Psychiatric Disorders Becoming More Common in Sweden

So why the huge increase? Well 73% of those young people have been given medical psychiatric diagnoses such as autism, ADHD and Aspergers. Could it really be that Sweden had such a rise in psychiatric disorders and mental disabilities compared to our Nordic neighbours? Is it something in the water?

As a counsellor, therapist and coach, I am often asked about such diagnoses and the increases. I think people expect me to say something about teenage computer gaming culture or genetics or to applaud the ‘science’ responsible for discovering such a vast previously undiagnosed population.

But what I see happening in Sweden is that so-called ‘normal’ behaviour is becoming more defined. The goal posts for what is considered normal are being brought closer together. The tolerance for non-conformity and extremes of mood and behaviour is reducing. It is becoming harder to be ‘lagom’!

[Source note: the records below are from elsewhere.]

(* ===== verification/VoiceRelay.v ===== *)
(** * The voice relay

    Models [VoiceRelay] of src/crates/server/src/voice_relay.rs: its sessions, rooms
    and TCP lanes, the handling of a packet on either transport, the fan-out of
    voice and feedback, and the turns of its event loop.  The relay's thread owns
    this state; the control loop only queues commands, reserves permits and drains
    events, and these steps are part of the model.

    A UDP socket is the list of what its next receives give; what is handed to
    [send_to] is collected in [udp_sent].  The two halves of a lane's TCP stream
    are instances of the socket classes of [Evented].  An index out of range is a
    panic, [None].  [Instant::now] is an argument: all calls of one operation read
    the same time.  Polling, logging, scheduling priority and QoS marks are not
    modelled. *)

From S2P Require Import Prelude Replay Primitives Transport Handshake Auth Media Frame Evented Net Clock Budget SlotBits.

Definition MAX_BIND_ADDRS : nat := 32.
Definition PROBE_BIT : nat := MAX_BIND_ADDRS.
Definition UDP_DRAIN_BUDGET : nat := 64.
Definition MAX_UDP_DATAGRAM_BYTES : nat := 2048.
Definition ACTIVITY_FLUSH_INTERVAL : Z := from_secs 1.
Definition MAX_SESSIONS : nat := 1024.
Definition SESSION_WORDS : nat := 16.
Definition MAX_TCP_VOICE_CONNS : nat := MAX_SESSIONS.
Definition TCP_CONN_WORDS : nat := 16.
Definition MAX_PENDING_TCP_VOICE : nat := 32.
Definition VOICE_TCP_AUTH_TIMEOUT : Z := from_secs 5.
Definition VOICE_TCP_READ_BUDGET_BYTES : nat := Z.to_nat (16 * 1024).
Definition VOICE_TCP_WRITE_ATTEMPTS : nat := 32.
Definition VOICE_TCP_WRITE_CAP_BYTES : nat := Z.to_nat (32 * 1024).
Definition VOICE_TCP_MAX_WIRE_FRAME_BYTES : nat := LENGTH_PREFIX_LEN + VOICE_TCP_MAX_FRAME_BYTES.
Definition VOICE_TCP_STALE_BACKLOG : Z := from_millis 250.

Record SessionRoute := mkRoute { route_room_id : Z; route_stream_id : Z }.

#[export] Instance SessionRoute_eq_dec : EqDecision SessionRoute.
Proof. solve_decision. Defined.

Inductive PacketOrigin :=
| UdpOrigin (server_probe_id : Z) (bind_index : nat) (src : SocketAddr)
| TcpOrigin (slot : nat).

Inductive PacketError :=
| PacketMedia (e : MediaError)
| UnknownRoute
| UnknownSession
| NatProbeUnavailable
| UnboundSource
| UnknownNatProbe
| UnauthenticatedConn
| SessionMismatch.

Record VoiceActivity := mkActivity { act_last_activity : Z; act_reported_rtt_ms : option Z; act_rtt_reported_at : option Z }.

Record VoiceEventBatch := mkBatch {
  udp_bound : gmap Z SocketAddr;
  nat_probe : gmap (Z * Z) SocketAddr;
  activity : gmap Z VoiceActivity;
  failure : option bytes;
}.

Definition empty_batch : VoiceEventBatch := {| udp_bound := ∅; nat_probe := ∅; activity := ∅; failure := None |}.

Definition batch_is_empty (b : VoiceEventBatch) : bool :=
  bool_decide (udp_bound b = ∅) && bool_decide (nat_probe b = ∅) && bool_decide (dom (activity b) = ∅) &&
  bool_decide (failure b = None).

(** [submit_all]: the newest observation of each key wins. *)
Definition merge_batch (pending events : VoiceEventBatch) : VoiceEventBatch :=
  if batch_is_empty events then pending
  else if batch_is_empty pending then events
  else {| udp_bound := udp_bound events ∪ udp_bound pending; nat_probe := nat_probe events ∪ nat_probe pending;
          activity := activity events ∪ activity pending;
          failure := match failure events with Some f => Some f | None => failure pending end |}.

(** What a receive on a UDP socket gives; an exhausted list is [WouldBlock]. *)
Inductive RecvFrom := Datagram (src : SocketAddr) (bs : bytes) | DatagramError | SocketError.

Record VoiceSession := mkSession {
  vs_slot : nat;
  vs_user_id : Z;
  vs_protection : MediaProtection;
  vs_recv_replay : AntiReplay;
  vs_send_counter : Z;
  vs_udp_addr : option SocketAddr;
  vs_udp_bind_index : nat;
  vs_tcp_conn : option nat;
  vs_route : option SessionRoute;
  vs_budget : MediaBudget;
  vs_last_activity : Z;
  vs_reported_rtt_ms : option Z;
  vs_rtt_reported_at : option Z;
  vs_activity_dirty : bool;
}.

Definition set_route_of (v : option SessionRoute) (s : VoiceSession) : VoiceSession :=
  {| vs_slot := vs_slot s; vs_user_id := vs_user_id s; vs_protection := vs_protection s;
     vs_recv_replay := vs_recv_replay s; vs_send_counter := vs_send_counter s; vs_udp_addr := vs_udp_addr s;
     vs_udp_bind_index := vs_udp_bind_index s; vs_tcp_conn := vs_tcp_conn s; vs_route := v; vs_budget := vs_budget s;
     vs_last_activity := vs_last_activity s; vs_reported_rtt_ms := vs_reported_rtt_ms s;
     vs_rtt_reported_at := vs_rtt_reported_at s; vs_activity_dirty := vs_activity_dirty s |}.
Definition set_tcp_conn (v : option nat) (s : VoiceSession) : VoiceSession :=
  {| vs_slot := vs_slot s; vs_user_id := vs_user_id s; vs_protection := vs_protection s;
     vs_recv_replay := vs_recv_replay s; vs_send_counter := vs_send_counter s; vs_udp_addr := vs_udp_addr s;
     vs_udp_bind_index := vs_udp_bind_index s; vs_tcp_conn := v; vs_route := vs_route s; vs_budget := vs_budget s;
     vs_last_activity := vs_last_activity s; vs_reported_rtt_ms := vs_reported_rtt_ms s;
     vs_rtt_reported_at := vs_rtt_reported_at s; vs_activity_dirty := vs_activity_dirty s |}.
Definition set_replay (v : AntiReplay) (s : VoiceSession) : VoiceSession :=
  {| vs_slot := vs_slot s; vs_user_id := vs_user_id s; vs_protection := vs_protection s; vs_recv_replay := v;
     vs_send_counter := vs_send_counter s; vs_udp_addr := vs_udp_addr s; vs_udp_bind_index := vs_udp_bind_index s;
     vs_tcp_conn := vs_tcp_conn s; vs_route := vs_route s; vs_budget := vs_budget s;
     vs_last_activity := vs_last_activity s; vs_reported_rtt_ms := vs_reported_rtt_ms s;
     vs_rtt_reported_at := vs_rtt_reported_at s; vs_activity_dirty := vs_activity_dirty s |}.
Definition set_send_counter (v : Z) (s : VoiceSession) : VoiceSession :=
  {| vs_slot := vs_slot s; vs_user_id := vs_user_id s; vs_protection := vs_protection s;
     vs_recv_replay := vs_recv_replay s; vs_send_counter := v; vs_udp_addr := vs_udp_addr s;
     vs_udp_bind_index := vs_udp_bind_index s; vs_tcp_conn := vs_tcp_conn s; vs_route := vs_route s;
     vs_budget := vs_budget s; vs_last_activity := vs_last_activity s; vs_reported_rtt_ms := vs_reported_rtt_ms s;
     vs_rtt_reported_at := vs_rtt_reported_at s; vs_activity_dirty := vs_activity_dirty s |}.
Definition set_udp_addr (src : SocketAddr) (bind : nat) (s : VoiceSession) : VoiceSession :=
  {| vs_slot := vs_slot s; vs_user_id := vs_user_id s; vs_protection := vs_protection s;
     vs_recv_replay := vs_recv_replay s; vs_send_counter := vs_send_counter s; vs_udp_addr := Some src;
     vs_udp_bind_index := bind; vs_tcp_conn := vs_tcp_conn s; vs_route := vs_route s; vs_budget := vs_budget s;
     vs_last_activity := vs_last_activity s; vs_reported_rtt_ms := vs_reported_rtt_ms s;
     vs_rtt_reported_at := vs_rtt_reported_at s; vs_activity_dirty := vs_activity_dirty s |}.
Definition set_rtt (rtt at_ : option Z) (s : VoiceSession) : VoiceSession :=
  {| vs_slot := vs_slot s; vs_user_id := vs_user_id s; vs_protection := vs_protection s;
     vs_recv_replay := vs_recv_replay s; vs_send_counter := vs_send_counter s; vs_udp_addr := vs_udp_addr s;
     vs_udp_bind_index := vs_udp_bind_index s; vs_tcp_conn := vs_tcp_conn s; vs_route := vs_route s;
     vs_budget := vs_budget s; vs_last_activity := vs_last_activity s; vs_reported_rtt_ms := rtt;
     vs_rtt_reported_at := at_; vs_activity_dirty := vs_activity_dirty s |}.
Definition set_activity (b : MediaBudget) (now : Z) (dirty : bool) (s : VoiceSession) : VoiceSession :=
  {| vs_slot := vs_slot s; vs_user_id := vs_user_id s; vs_protection := vs_protection s;
     vs_recv_replay := vs_recv_replay s; vs_send_counter := vs_send_counter s; vs_udp_addr := vs_udp_addr s;
     vs_udp_bind_index := vs_udp_bind_index s; vs_tcp_conn := vs_tcp_conn s; vs_route := vs_route s; vs_budget := b;
     vs_last_activity := now; vs_reported_rtt_ms := vs_reported_rtt_ms s; vs_rtt_reported_at := vs_rtt_reported_at s;
     vs_activity_dirty := dirty |}.

(** A member set of a room: [VoiceRoom]. *)
Definition new_room : list Z := replicate SESSION_WORDS 0.

Section relay.
Context {Rx Tx : Type} `{SocketSource Rx} `{Write Tx} `{Primitives}.
(** How often an interrupted receive is tried again, and the fuel of the read pump. *)
Context (tries : nat).

Record TcpVoiceConn := mkConn {
  conn_rx : Rx;
  conn_tx : Tx;
  conn_addr : SocketAddr;
  read_buf : RecvBuffer;
  readiness : bool;
  write_queue : WriteQueue;
  write_blocked : bool;
  conn_session : option Z;
  permit : bool;
  attached_at : Z;
  backlog_since : option Z;
}.

Definition set_read (rx : Rx) (b : RecvBuffer) (ready : bool) (c : TcpVoiceConn) : TcpVoiceConn :=
  {| conn_rx := rx; conn_tx := conn_tx c; conn_addr := conn_addr c; read_buf := b; readiness := ready;
     write_queue := write_queue c; write_blocked := write_blocked c; conn_session := conn_session c;
     permit := permit c; attached_at := attached_at c; backlog_since := backlog_since c |}.
Definition set_write (tx : Tx) (q : WriteQueue) (blocked : bool) (since : option Z) (c : TcpVoiceConn) : TcpVoiceConn :=
  {| conn_rx := conn_rx c; conn_tx := tx; conn_addr := conn_addr c; read_buf := read_buf c; readiness := readiness c;
     write_queue := q; write_blocked := blocked; conn_session := conn_session c; permit := permit c;
     attached_at := attached_at c; backlog_since := since |}.
Definition set_bound (id : Z) (c : TcpVoiceConn) : TcpVoiceConn :=
  {| conn_rx := conn_rx c; conn_tx := conn_tx c; conn_addr := conn_addr c; read_buf := read_buf c;
     readiness := readiness c; write_queue := write_queue c; write_blocked := write_blocked c;
     conn_session := Some id; permit := false; attached_at := attached_at c; backlog_since := backlog_since c |}.
(* ===== verification/VoiceInvariant.v ===== *)
(** * The invariant of the voice relay

    The relay of [VoiceRelay] keeps the same facts in several places: a session
    has a slot that names it, a route id that leads to it, a bit in the member set
    of its room, and possibly a lane that points back.  This file states that they
    agree, together with the bounds on permits, queues and indices, and proves
    that every operation keeps it so and never panics. *)

From S2P Require Import Prelude Replay Primitives Transport Handshake Auth Media Frame Evented Net Clock Budget SlotBits VoiceRelay.

(** ** Slots and route ids *)

(** A session's slot and route id. *)
Definition seat (s : VoiceSession) : nat * Z := (vs_slot s, MediaProtection.route_id (vs_protection s)).

Record slots_inv (seats : gmap Z (nat * Z)) (slots : list (option Z)) (by_route : gmap Z Z) : Prop := {
  sl_length : length slots = MAX_SESSIONS;
  sl_slot : forall id k, seats !! id = Some k -> slots !! k.1 = Some (Some id);
  sl_session : forall slot id, slots !! slot = Some (Some id) -> exists rid, seats !! id = Some (slot, rid);
  sl_route : forall id k, seats !! id = Some k -> by_route !! k.2 = Some id;
  sl_known : forall rid id, by_route !! rid = Some id -> exists slot, seats !! id = Some (slot, rid);
}.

In Sweden, psychiatric health has been constructed as a medical problem. Both anxiety and depression are treated primarily with medication. But drugs are also heavily prescribed for those whose attention, communication techniques or social skills fall outside what is measured to be the norm. And unfortunately, those norms are progressively less accommodating.

There’s no doubt that the pathologising of human experience is increasing in many countries. More people are being diagnosed as depressed, anxious, having a mental disability or disordered in some way. And this corresponds to increasing expectations that we fit prescribed ways of being and relating to each other. In workplaces and schools across Australia, the United Kingdom and America, more standards of performance are being established and procedures for selection are becoming more sophisticated.

Fortunately, not all mental health, psychotherapy or counselling practitioners favour responding to diversity with drugs or exclusion and many take a more norm-critical approach. Narrative therapy, Open Dialogue and other collaborative therapeutic practices are approaches which honour what people have to say about their own experience, rather than categorise us using medical terminology.

My hope is that eventually the doctors, psychiatrists, psychologists, therapists and others responsible for measuring, diagnosing and categorising people will see the limitation of these practices. I look forward to a new era when Swedish society ceases to be obsessed with locating its deficits and deficiencies but instead acknowledges the unique skills, competencies and abilities of all individuals. A time when the expertise we bring to life’s challenges is respected and valued by the health professionals we consult and diversity is appreciated rather than shunned. Perhaps then we will see more young people participating in the workforce in Sweden.